### WHAT IS BEING ASKED
Two lines in the data below mark the range: the one with "free_set (reserve_frame q" and the one with "0 <= highest_addr mmap <= 2 ^ 63 /\". Return both, along with every line between them, exactly.
- Opening Delimiter -
Lemma free_region_inv e q : pmm_inv q -> 0 <= region_start e -> region_end e <= total_frames q ->
  region_frames e ## free_set q ->
  pmm_inv (free_region q e) /\ total_frames (free_region q e) = total_frames q /\
  free_set (free_region q e) = region_frames e ∪ free_set q.
Proof.
  intros Hi H0 He Hd. unfold free_region, region_frames in *.
  destruct (decide (mm_type e = BOOT_MEM_USABLE)) as [Hu|Hu].
  - rewrite (bool_decide_eq_true_2 (mm_type e = _)) in Hd |- * by done.
    rewrite (bool_decide_eq_false_2 (mm_type e <> _)) by tauto.
    apply clear_frames_inv; [done|apply NoDup_range|].
    intros f Hf. split; [apply elem_of_range in Hf; lia|]. set_solver.
  - rewrite (bool_decide_eq_false_2 (mm_type e = _)), (bool_decide_eq_true_2 (mm_type e <> _)) by done.
    split_and!; [done..|set_solver].
Qed.

Lemma free_regions_inv mmap q : pmm_inv q ->
  (forall e, e ∈ mmap -> 0 <= region_start e /\ region_end e <= total_frames q /\
                         region_frames e ## free_set q) ->
  (forall i j e1 e2, mmap !! i = Some e1 -> mmap !! j = Some e2 -> i <> j ->
                     region_frames e1 ## region_frames e2) ->
  let q' := foldl free_region q mmap in
  pmm_inv q' /\ total_frames q' = total_frames q /\
  free_set q' = ⋃ (region_frames <$> mmap) ∪ free_set q.
Proof.
  revert q. induction mmap as [|e mmap IH]; intros q Hi He Hd; simpl.
  { split_and!; [done..|set_solver]. }
  destruct (He e ltac:(set_solver)) as (H0 & H1 & H2).
  destruct (free_region_inv e q Hi H0 H1 H2) as (Hi' & Ht' & Hs').
  destruct (IH (free_region q e) Hi') as (Hi2 & Ht2 & Hs2).
  - intros e' He'. destruct (He e' ltac:(set_solver)) as (? & ? & ?). rewrite Ht', Hs'.
    split_and!; [done..|]. apply list_elem_of_lookup in He' as [j Hj].
    pose proof (Hd 0%nat (S j) e e' eq_refl Hj ltac:(lia)). set_solver.
  - intros i j e1 e2 Hi1 Hj2 Hne. by apply (Hd (S i) (S j)); [..|lia].
  - split_and!; [done|congruence|]. rewrite Hs2, Hs'. set_solver.
Qed.

Lemma reserve_frame_inv q f : pmm_inv q -> 0 <= f < total_frames q ->
  pmm_inv (reserve_frame q f) /\ total_frames (reserve_frame q f) = total_frames q /\
  free_set (reserve_frame q f) = free_set q ∖ {[f]}.
Proof.
  intros Hi Hf. pose proof (inv_wf q Hi) as Hw. unfold reserve_frame.
  rewrite bit_test_used. destruct (used q f) eqn:Hu; simpl.
  - split_and!; [done..|]. assert (f ∉ free_set q); [|set_solver].
    rewrite elem_of_free_set. intros [_ ?]. congruence.
  - split_and!; [|done|by apply free_set_take_frame].
    apply take_frame_inv; [done|]. by apply elem_of_free_set.
Qed.

Lemma reserve_frames_inv fs q : pmm_inv q -> (forall f, f ∈ fs -> 0 <= f < total_frames q) ->
  let q' := foldl reserve_frame q fs in
  pmm_inv q' /\ total_frames q' = total_frames q /\ free_set q' = free_set q ∖ list_to_set fs.
Proof.
  revert q. induction fs as [|f fs IH]; intros q Hi Hfs; simpl.
  { split_and!; [done..|set_solver]. }
  destruct (reserve_frame_inv q f Hi ltac:(apply Hfs; set_solver)) as (Hi' & Ht' & Hs').
  destruct (IH (reserve_frame q f) Hi') as (Hi2 & Ht2 & Hs2).
  { intros g Hg. rewrite Ht'. apply Hfs. set_solver. }
  split_and!; [done|congruence|]. rewrite Hs2, Hs'. set_solver.
Qed.

(** *** Bounds of the map *)
Lemma highest_addr_ge mmap : (forall e, e ∈ mmap -> 0 <= mm_base e /\ 0 <= mm_length e /\
                                    mm_base e + mm_length e <= 2 ^ 63) ->
  0 <= highest_addr mmap <= 2 ^ 63 /\
  forall e, e ∈ mmap -> mm_base e + mm_length e <= highest_addr mmap.
Proof.
  unfold highest_addr. intros Hr.
  assert (Hgen : forall l hi, (forall e, e ∈ l -> e ∈ mmap) -> 0 <= hi <= 2 ^ 63 ->
    hi <= foldl higher hi l <= 2 ^ 63 /\
    forall e, e ∈ l -> mm_base e + mm_length e <= foldl higher hi l).
  { induction l as [|e l IH]; intros hi Hl Hhi; simpl; [split; [lia|set_solver]|].
    destruct (Hr e ltac:(set_solver)) as (? & ? & ?). unfold higher at 2 4 6. rewrite u64_id by lia.
    destruct (Z.ltb_spec hi (mm_base e + mm_length e)) as [Hlt|Hge].
    - destruct (IH (mm_base e + mm_length e) ltac:(set_solver) ltac:(lia)) as [? Hall].
      split; [lia|]. intros e' [->|?]%elem_of_cons; [lia|by apply Hall].
    - destruct (IH hi ltac:(set_solver) ltac:(lia)) as [? Hall].
      split; [lia|]. intros e' [->|?]%elem_of_cons; [lia|by apply Hall]. }
  destruct (Hgen mmap 0 ltac:(done) ltac:(lia)). split; [lia|done].
Qed.

Lemma find_bitmap_region_spec size mmap :
  find_bitmap_region size mmap <> 0 ->
  exists e, e ∈ mmap /\ mm_type e = BOOT_MEM_USABLE /\ size <= mm_length e /\
            find_bitmap_region size mmap = mm_base e.
Proof.
  induction mmap as [|e mmap IH]; simpl; [done|]. intros Hn.
  case_bool_decide as Hu; [destruct IH as (e' & ? & ?); [done|]; exists e'; set_solver|].
  destruct (Z.leb_spec size (mm_length e)).
  - exists e. split_and!; [by apply elem_of_cons; left|destruct (decide (mm_type e = BOOT_MEM_USABLE)); tauto|done|done].
  - destruct IH as (e' & ? & ?); [done|]. exists e'. set_solver.
Qed.

Lemma div_round_up a : 0 <= a -> a <= 2 ^ 63 -> u64 (u64 (a + PAGE_SIZE) - 1) / PAGE_SIZE = (a + (PAGE_SIZE - 1)) / PAGE_SIZE.
Proof.
  intros. unfold PAGE_SIZE in *. rewrite (u64_id (a + 4096)), u64_id by lia. f_equal. lia.
Qed.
- Closing Delimiter -
### SOLUTION
  free_set (reserve_frame q f) = free_set q ∖ {[f]}.
Proof.
  intros Hi Hf. pose proof (inv_wf q Hi) as Hw. unfold reserve_frame.
  rewrite bit_test_used. destruct (used q f) eqn:Hu; simpl.
  - split_and!; [done..|]. assert (f ∉ free_set q); [|set_solver].
    rewrite elem_of_free_set. intros [_ ?]. congruence.
  - split_and!; [|done|by apply free_set_take_frame].
    apply take_frame_inv; [done|]. by apply elem_of_free_set.
Qed.

Lemma reserve_frames_inv fs q : pmm_inv q -> (forall f, f ∈ fs -> 0 <= f < total_frames q) ->
  let q' := foldl reserve_frame q fs in
  pmm_inv q' /\ total_frames q' = total_frames q /\ free_set q' = free_set q ∖ list_to_set fs.
Proof.
  revert q. induction fs as [|f fs IH]; intros q Hi Hfs; simpl.
  { split_and!; [done..|set_solver]. }
  destruct (reserve_frame_inv q f Hi ltac:(apply Hfs; set_solver)) as (Hi' & Ht' & Hs').
  destruct (IH (reserve_frame q f) Hi') as (Hi2 & Ht2 & Hs2).
  { intros g Hg. rewrite Ht'. apply Hfs. set_solver. }
  split_and!; [done|congruence|]. rewrite Hs2, Hs'. set_solver.
Qed.

(** *** Bounds of the map *)
Lemma highest_addr_ge mmap : (forall e, e ∈ mmap -> 0 <= mm_base e /\ 0 <= mm_length e /\
                                    mm_base e + mm_length e <= 2 ^ 63) ->
  0 <= highest_addr mmap <= 2 ^ 63 /\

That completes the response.